Below are the records; copy exactly the stretch from the line containing "destruct (c =? _); cbn" through the line containing "destruct (LZO_DECOMPRESS lib", both ends included, and nothing else.

Records contained in a dataset:

▶

Lemma decompress_spec cc pre q post work f :
  comp_room f work -> fits pre q post -> q <> [] ->
  expands cc (Z.min (zlen pre) (frame_headroom f 0))
    (expand (cc_alg cc) (flag_set (cc_flags cc) COMP_F_SWAP) (EXPANDED_SIZE f) q) (decompress lib cc (conc pre q post) work f).
Proof.
  intros Hr HF Hq. destruct q as [|b r]; [done|]. pose proof (zlen_nonneg r).
  destruct (buf_init_work f work Hr) as (wpre & wpost & E & HW & Hh & Hl).
  pose proof (room_small f work Hr) as Hsm. destruct Hr as (_ & Hps & _). set (h := Z.min _ _).
  assert (Hh1 : h <= zlen pre) by (unfold h; lia). assert (Hh2 : h <= zlen wpre) by (unfold h; lia).
  assert (Hex : 0 <= COMP_EXTRA_BUFFER (EXPANDED_SIZE f)).
  { unfold COMP_EXTRA_BUFFER, COMP_PREFIX_LEN. pose proof (Z.quot_pos (EXPANDED_SIZE f) 6). lia. }
  assert (Hpos : zlen (b :: r) <=? 0 = false) by (rewrite zlen_cons; apply Z.leb_gt; lia).
  assert (HF1 : fits (pre ++ [b]) r post) by (unfold fits in *; zlia).
  assert (Hh3 : h <= zlen (pre ++ [b])) by zlia.
  destruct (swap_out_conc pre b r post) as (y & Ey).
  assert (HF2 : fits pre (unswap r) (y :: post)).
  { unfold fits in *. rewrite zlen_unswap. zlia. }
  unfold decompress, expand. destruct (cc_alg cc) eqn:Ea.
  - unfold stub_decompress. rewrite len_conc, Hpos. destruct (flag_set _ _).
    + rewrite Ey. cbn [mbind outcome_mbind]. destruct (b =? _); cbn [negb]; [by apply expands_at|by eapply expands_nothing].
    + rewrite bptr_conc. cbn [mbind outcome_mbind]. rewrite load1_front. cbn [mbind outcome_mbind].
      rewrite advance_conc. cbn [c_assert mbind outcome_mbind].
      destruct (b =? _); cbn [negb]; [by apply expands_at|by eapply expands_nothing].
  - unfold stubv2_decompress. rewrite len_conc, Hpos, bptr_conc. cbn [mbind outcome_mbind]. rewrite load1_front. cbn [mbind outcome_mbind].
    destruct (b =? _); cbn [negb]; [|by apply expands_at]. rewrite advance_conc, len_conc.
    destruct r as [|c r]; [by apply expands_at|]. pose proof (zlen_nonneg r). rewrite zlen_cons. bdecide.
    rewrite bptr_conc. cbn [mbind outcome_mbind]. rewrite load1_front. cbn [mbind outcome_mbind]. rewrite advance_conc.
    assert (HF3 : fits ((pre ++ [b]) ++ [c]) r post) by (unfold fits in *; zlia).
    destruct (c =? _); cbn [negb]; [apply expands_at|eapply expands_nothing]; done || zlia.
  - unfold lzo_decompress. rewrite len_conc, Hpos, E. cbn [c_assert mbind outcome_mbind].
    rewrite bptr_conc. cbn [mbind outcome_mbind]. rewrite load1_front. cbn [mbind outcome_mbind].
    rewrite advance_conc. cbn [c_assert mbind outcome_mbind]. rewrite u64_small by lia.
    destruct (b =? LZO_COMPRESS_BYTE).
    + rewrite safe_work, buf_contents_conc by (done || lia). cbn [c_assert mbind outcome_mbind].
      destruct (LZO_DECOMPRESS lib r (EXPANDED_SIZE f)) as [e out] eqn:Eo.
      destruct (Z.eqb_spec e LZO_E_OK) as [->|]; cbn [negb]; [|by eapply expands_nothing].
      pose proof (lzo_safe _ _ _ Eo). rewrite put_output_conc by (done || lia). cbn [mbind outcome_mbind].
      apply expands_at; [done| |done]. unfold fits in *. zlia.
    + destruct (b =? _); [by apply expands_at|by eapply expands_nothing].
  - unfold lz4_decompress. rewrite len_conc, Hpos, E. cbn [c_assert mbind outcome_mbind]. rewrite Ey. cbn [mbind outcome_mbind].
    rewrite u64_small by lia. destruct (b =? LZ4_COMPRESS_BYTE); [apply lz4_expands; done || lia|].
    destruct (b =? _); [by apply expands_at|by eapply expands_nothing].
  - unfold lz4v2_decompress. rewrite len_conc, Hpos, E. cbn [c_assert mbind outcome_mbind].
    rewrite bptr_conc. cbn [mbind outcome_mbind]. rewrite load1_front. cbn [mbind outcome_mbind].
    destruct (b =? _); cbn [negb]; [|by apply expands_at].
    destruct r as [|c r]; [by eapply expands_nothing|]. pose proof (zlen_nonneg r). rewrite !zlen_cons. bdecide.
    assert (E1 : buf_load1 (conc pre (b :: c :: r) post) (zlen pre + 1) = Ret c).
    { unfold buf_load1, conc. cbn [data]. apply (load1_eq _ (pre ++ [b]) c (r ++ post)); [by rewrite <- app_assoc|zlia]. }
    rewrite E1. cbn [mbind outcome_mbind].
    assert (E2 : buf_advance (conc pre (b :: c :: r) post) 2 = (conc (pre ++ [b; c]) r post, true)).
    { rewrite buf_advance_conc, !zlen_cons. by bdecide. }
    assert (HF3 : fits (pre ++ [b; c]) r post) by (unfold fits in *; zlia).
    rewrite E2, u64_small by lia. destruct (c =? COMP_ALGV2_LZ4_BYTE); [apply lz4_expands; done || zlia|].
    destruct (c =? _); [apply expands_at|eapply expands_nothing]; done || zlia.
Qed.

(** A framed packet stands for its payload, unless it is one of those that were
    escaped. *)
Lemma expand_framed p a swap q n :
  framed p a swap q -> p <> [] -> zlen p <= n ->
  expand a swap n q = if v2 a && bool_decide (q = [COMP_ALGV2_INDICATOR_BYTE; COMP_ALGV2_UNCOMPRESSED] ++ p) then [] else p.
Proof.
  intros Hf Hne Hn. destruct Hf as [|x c ->|swap|swap z Ez|swap x c ->|swap m x z Ez|swap m z Ez|a swap x c Hv -> Hx|a swap c Hv ->].
  - done.
  - cbn. by rewrite unswap_snoc.
  - done.
  - cbn. by rewrite (lzo_inverse _ _ n Ez).
  - cbn. by rewrite unswap_snoc.
  - cbn. rewrite unswap_snoc. by rewrite (lz4_inverse _ _ _ n Hne Ez).
  - cbn [expand]. change (v2 lz4v2_alg) with true. rewrite bool_decide_eq_false_2 by (by intros [=]).
    cbn [andb]. change (COMP_ALGV2_LZ4_BYTE =? COMP_ALGV2_LZ4_BYTE) with true. cbn. by rewrite (lz4_inverse _ _ _ n Hne Ez).
  - rewrite bool_decide_eq_false_2 by (cbn; congruence). rewrite andb_false_r. unfold v2 in Hv. breflect.
    assert (x =? COMP_ALGV2_INDICATOR_BYTE = false) as E by by apply Z.eqb_neq.
    destruct Hv as [-> | ->]; cbn [expand]; by rewrite E.
  - rewrite Hv, bool_decide_eq_true_2 by done. unfold v2 in Hv. breflect. by destruct Hv as [-> | ->].
Qed.
End Frames.

(** ** The theorems *)

(** Both ends use the same algorithm and, where it is not fixed by the algorithm, the same
    place for the byte that marks the packet. *)
Definition same_framing (cs cr : compress_context) : Prop :=
  cc_alg cr = cc_alg cs /\ flag_set (cc_flags cr) COMP_F_SWAP = flag_set (cc_flags cs) COMP_F_SWAP.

◀

RESPONSE TO THE EXERCISE:
    destruct (c =? _); cbn [negb]; [apply expands_at|eapply expands_nothing]; done || zlia.
  - unfold lzo_decompress. rewrite len_conc, Hpos, E. cbn [c_assert mbind outcome_mbind].
    rewrite bptr_conc. cbn [mbind outcome_mbind]. rewrite load1_front. cbn [mbind outcome_mbind].
    rewrite advance_conc. cbn [c_assert mbind outcome_mbind]. rewrite u64_small by lia.
    destruct (b =? LZO_COMPRESS_BYTE).
    + rewrite safe_work, buf_contents_conc by (done || lia). cbn [c_assert mbind outcome_mbind].
      destruct (LZO_DECOMPRESS lib r (EXPANDED_SIZE f)) as [e out] eqn:Eo.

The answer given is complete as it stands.